Update on my pregnancy: I’m now 28 weeks in and well into the third trimester. I am excited because all of my hard work is paying off! At my appointment a few days ago my baby measured in the 47th percentile- no signs of macrosomia or any diabetes-related complications. My doctor said “There is no indication your baby is even aware the mother has diabetes, you have been managing it so well”. What a relief! I have an A1C check coming up so am curious how that will go. I doubt I will have maintained that 5.5 from April, but that’s ok.

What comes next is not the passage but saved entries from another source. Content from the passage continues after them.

Lemma get_child_children (n : StackNode) (nm : string) (k : StackKind) :
  children (get_child n nm k) =
  match find_child (k, nm) (children n) with
  | Some _ => children n
  | None => set_place StackNode_lt (new_StackNode nm k) (children n)
  end.
Proof.
  unfold get_child, set_emplace. rewrite get_child_candidate.
  destruct (find_child _ _); reflexivity.
Qed.

Lemma get_child_find_same (n : StackNode) (nm : string) (k : StackKind) :
  find_child (k, nm) (children (get_child n nm k)) =
  match find_child (k, nm) (children n) with
  | Some c => Some c
  | None => Some (new_StackNode nm k)
  end.
Proof.
  rewrite get_child_children. destruct (find_child (k, nm) (children n)) eqn:E;
    [exact E|].
  apply (find_child_place_same (new_StackNode nm k)). exact E.
Qed.

Lemma get_child_find_other (n : StackNode) (nm : string) (k : StackKind)
  (l : key) :
  l <> (k, nm) ->
  find_child l (children (get_child n nm k)) = find_child l (children n).
Proof.
  intros N. rewrite get_child_children.
  destruct (find_child (k, nm) (children n)); [reflexivity|].
  apply find_child_place_other. intros E. apply N. now rewrite <- E.
Qed.

Lemma get_child_idem (n : StackNode) (nm : string) (k : StackKind) :
  get_child (get_child n nm k) nm k = get_child n nm k.
Proof.
  unfold get_child at 1. rewrite get_child_candidate, get_child_find_same.
  destruct (find_child (k, nm) (children n)); reflexivity.
Qed.

(** ** Reading and writing through pointers *)

Lemma bare_key (n n' : StackNode) : bare n = bare n' -> node_key n = node_key n'.
Proof. unfold bare, set_children, node_key. intros [= -> -> _]. reflexivity. Qed.

Lemma bare_total (n n' : StackNode) :
  bare n = bare n' -> total_runtime n = total_runtime n'.
Proof. unfold bare, set_children. now intros [= _ _ -> _]. Qed.

Lemma bare_set_children (n : StackNode) (cs : list StackNode) :
  bare (set_children n cs) = bare n.
Proof. reflexivity. Qed.

Lemma keeps_fields_key (f : StackNode -> StackNode) :
  keeps_fields f -> keeps_key f.
Proof. intros H n. apply bare_key, H. Qed.

Lemma get_child_keeps_fields (nm : string) (k : StackKind) :
  keeps_fields (fun n => get_child n nm k).
Proof.
  intros n. unfold get_child. destruct (set_find _ _ _); reflexivity.
Qed.

Lemma modify_at_key (f : StackNode -> StackNode) (p : path) (n : StackNode) :
  keeps_key f -> node_key (modify_at f p n) = node_key n.
Proof. intros F. destruct p; [apply F|reflexivity]. Qed.

Lemma strip_prefix_app (p r : path) : strip_prefix p (p ++ r) = Some r.
Proof.
  induction p as [|k p IH]; simpl; [reflexivity|].
  now rewrite key_eqb_refl.
Qed.

Lemma strip_prefix_Some (p q r : path) :
  strip_prefix p q = Some r -> q = p ++ r.
Proof.
  revert q. induction p as [|k p IH]; simpl; intros q.
  - now intros [= ->].
  - destruct q as [|l q]; [discriminate|].
    destruct (key_eqb l k) eqn:E; [|discriminate].
    apply key_eqb_eq in E. subst l. intros H. f_equal. auto.
Qed.

Lemma strip_prefix_refl (p : path) : strip_prefix p p = Some [].
Proof.
  rewrite <- (app_nil_r p) at 2. apply strip_prefix_app.
Qed.

(** The node read at [q] after a write at [p]. *)
Lemma node_at_modify_at (f : StackNode -> StackNode) :
  keeps_key f ->
  forall (p q : path) (t : StackNode),
    node_at q (modify_at f p t) =
    match strip_prefix p q with
    | Some r =>
        match node_at p t with
        | Some n => node_at r (f n)
        | None => None
        end
    | None =>
        match strip_prefix q p with
        | Some r => option_map (modify_at f r) (node_at q t)
        | None => node_at q t
        end
    end.
Proof.
  intros F. induction p as [|k p IH]; intros q t.
  - reflexivity.
  - destruct q as [|l q].
    + reflexivity.
    + cbn [strip_prefix modify_at node_at].
      assert (G : forall c, node_key (modify_at f p c) = node_key c) by
        (intros c; now apply modify_at_key).
      change (children (set_children t
                (update_child k (modify_at f p) (children t))))
        with (update_child k (modify_at f p) (children t)).
      rewrite (key_eqb_sym k l).
      destruct (key_eqb l k) eqn:E.
      * apply key_eqb_eq in E. subst l.
        rewrite (find_child_update_same _ k _ G).
        destruct (find_child k (children t)) as [c|] eqn:C; simpl.
        -- apply IH.
        -- destruct (strip_prefix p q); [reflexivity|].
           destruct (strip_prefix q p); reflexivity.
      * apply key_eqb_neq in E.
        rewrite (find_child_update_other _ k l _ G E). reflexivity.
Qed.

Lemma node_at_modify_at_same (f : StackNode -> StackNode) (p : path)
  (t : StackNode) :
  keeps_key f ->
  node_at p (modify_at f p t) = option_map f (node_at p t).
Proof.
  intros F. rewrite (node_at_modify_at f F), strip_prefix_refl.
  destruct (node_at p t); reflexivity.
Qed.

Lemma node_at_app (p r : path) (t : StackNode) :
  node_at (p ++ r) t =
  match node_at p t with
  | Some n => node_at r n
  | None => None
  end.
Proof.
  revert t. induction p as [|k p IH]; intros t; simpl; [reflexivity|].
  destruct (find_child k (children t)); [apply IH|reflexivity].
Qed.

Lemma node_at_children_only (n n' : StackNode) (r : path) :
  children n = children n' -> r <> [] -> node_at r n = node_at r n'.
Proof.
  intros C R. destruct r as [|k r]; [congruence|]. simpl. now rewrite C.
Qed.

Lemma bare_modify_at_cons (f : StackNode -> StackNode) (k : key) (r : path)
  (n : StackNode) :
  bare (modify_at f (k :: r) n) = bare n.
Proof. reflexivity. Qed.
(** * PagerDuty failure-rate alerting: a shallow embedding

    Source: [litellm/integrations/pagerduty/pagerduty.py], class
    [PagerDutyAlerting]; and, further down, the response transformation of
    [litellm/llms/infinity/rerank/transformation.py].

    Conventions of the embedding.
    - A [datetime] is an integer number of microseconds since
      1970-01-01T00:00:00 UTC (the resolution of Python's [datetime]), and a
      [timedelta] a number of microseconds.  Both types are finite in
      Python: [timedelta(seconds=n)] and the subtraction of a [timedelta]
      from a [datetime] raise [OverflowError] outside their ranges, and so
      do they here.
    - The engine object [self] and the requests handed to the HTTP client
      form the [World].  A method is a function from the world to a
      [Result] and a new world: what a method assigned before it raised
      stays assigned, as in Python.
    - The clock ([datetime.now]), the process environment ([os.getenv]), the
      HTTP client ([AsyncHTTPHandler.post]) and the inherited initialiser
      ([SlackAlerting.__init__]) are not part of the class; their answers
      are arguments of the methods that consult them.
    - One [await] is one sequential step: calls do not interleave. *)

From Stdlib Require Import ZArith List String Bool Lia DecimalString Sorted.
From ExtLib Require Import Structures.Monad Structures.MonadState Structures.MonadExc.
From ExtLib Require Import Data.Monads.EitherMonad.
Import ListNotations.
Import MonadNotation.
Local Open Scope bool_scope.
Local Open Scope string_scope.
Local Open Scope Z_scope.
Local Open Scope monad_scope.

(** ** Python values used by the class *)

Module Py.

(** An exception object: its class name and its message. *)
Record Exn := mkExn { exn_class : string; exn_message : string }.

Definition ValueError (msg : string) : Exn := mkExn "ValueError" msg.

Definition OverflowError (msg : string) : Exn := mkExn "OverflowError" msg.

(** Outcome of a call: it returned a value or raised. *)
Inductive Result (A : Type) : Type :=
| Returned (a : A)
| Raised (e : Exn).
Arguments Returned {A} a.
Arguments Raised {A} e.

(** Truth value of an [Optional[str]]: [None] and [""] are falsy. *)
Definition truthy (o : option string) : bool :=
  match o with
  | Some s => negb (String.eqb s "")
  | None => false
  end.

(** [o or d] for an [Optional[str]] [o] and a string [d]. *)
Definition or_str (o : option string) (d : string) : string :=
  match o with
  | Some s => if truthy o then s else d
  | None => d
  end.

(** [str(n)] for an [int], as an f-string renders it. *)
Definition str_int (n : Z) : string := NilZero.string_of_int (Z.to_int n).

(** [l[start:]]: a negative [start] counts from the end, and the bounds
    are clamped to the list. *)
Definition slice_from {A : Type} (start : Z) (l : list A) : list A :=
  let n := Z.of_nat (List.length l) in
  let i := if start <? 0 then Z.max (start + n) 0 else Z.min start n in
  skipn (Z.to_nat i) l.

(** JSON-like values: strings, lists, and dicts in insertion order. *)
#[warnings="-register-all"] Inductive Value : Type :=
| VStr (s : string)
| VList (items : list Value)
| VDict (entries : list (string * Value)).

End Py.
Import Py.

(** ** Data model *)

(** Microseconds since 1970-01-01T00:00:00 UTC. *)
Definition datetime : Type := Z.
Definition timedelta : Type := Z.
(** X7: a new salt shuts the vault.  When the test file holds a token of a
    key derived from another salt, then after [generate_human_token], which
    draws a new salt and leaves the test file alone, [verify_human_access]
    returns [False] for the password just given, be it the old password.
    The cryptography is taken as ideal. *)
Theorem generate_invalidates_test_file `{!IdealCrypto L}
    password old_salt old_password o w token plain :
  fs w !! test_file o = Some token →
  fernet_decrypt (derive_key old_salt old_password) (f_data token) = Some plain →
  String.substring 0 16 (default "" (head (urandom w))) ≠ old_salt →
  no_faults w = true →
  (generate_human_token password (o, w)).1 = Ret true ∧
  (verify_human_access password (generate_human_token password (o, w)).2).1
    = Ret false.
Proof.
  destruct w as [m fl ur cl tt rr rc si us um]. unfold no_faults. simpl.
  intros Htest Hdec Hsalt Hnf. no_fault_facts Hnf 5.
  assert (Hwrong : fernet_decrypt
            (derive_key (String.substring 0 16 (default "" (head ur))) password)
            (f_data token) = None).
  { destruct (fernet_decrypt (derive_key (String.substring 0 16 _) password) _)
      as [plain'|] eqn:E; [|done].
    pose proof (fernet_authentic _ _ _ _ _ Hdec E) as Heq.
    apply kdf_collision_free in Heq as [? _]. by subst. }
  unfold salt_file, test_file in *.
  unfold_vault. cbn.
  repeat first [ progress cbn | rewrite Hok | rewrite Hok0 | rewrite Hok1
    | rewrite Hok2 | rewrite Hok3 | rewrite Hok4
    | rewrite Htest | rewrite Hwrong | progress lookups ].
  done.
Qed.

I’m not sure how, but I have only gained 14 lbs this pregnancy. I eat all the time! I’m considering myself lucky, for now, but I expect as the baby gets much larger the next 10 weeks I’m going to be packing on the pounds. Oh well. I’m not that concerned because I’m sure it will come off when I am running again.
I am coming into the home stretch and weeks 28-36 are vital to maintaining good blood sugar control, because it is when the baby has the most rapid growth. So yes, this is going to get harder before it gets easier but I am ready because I can see the finish line!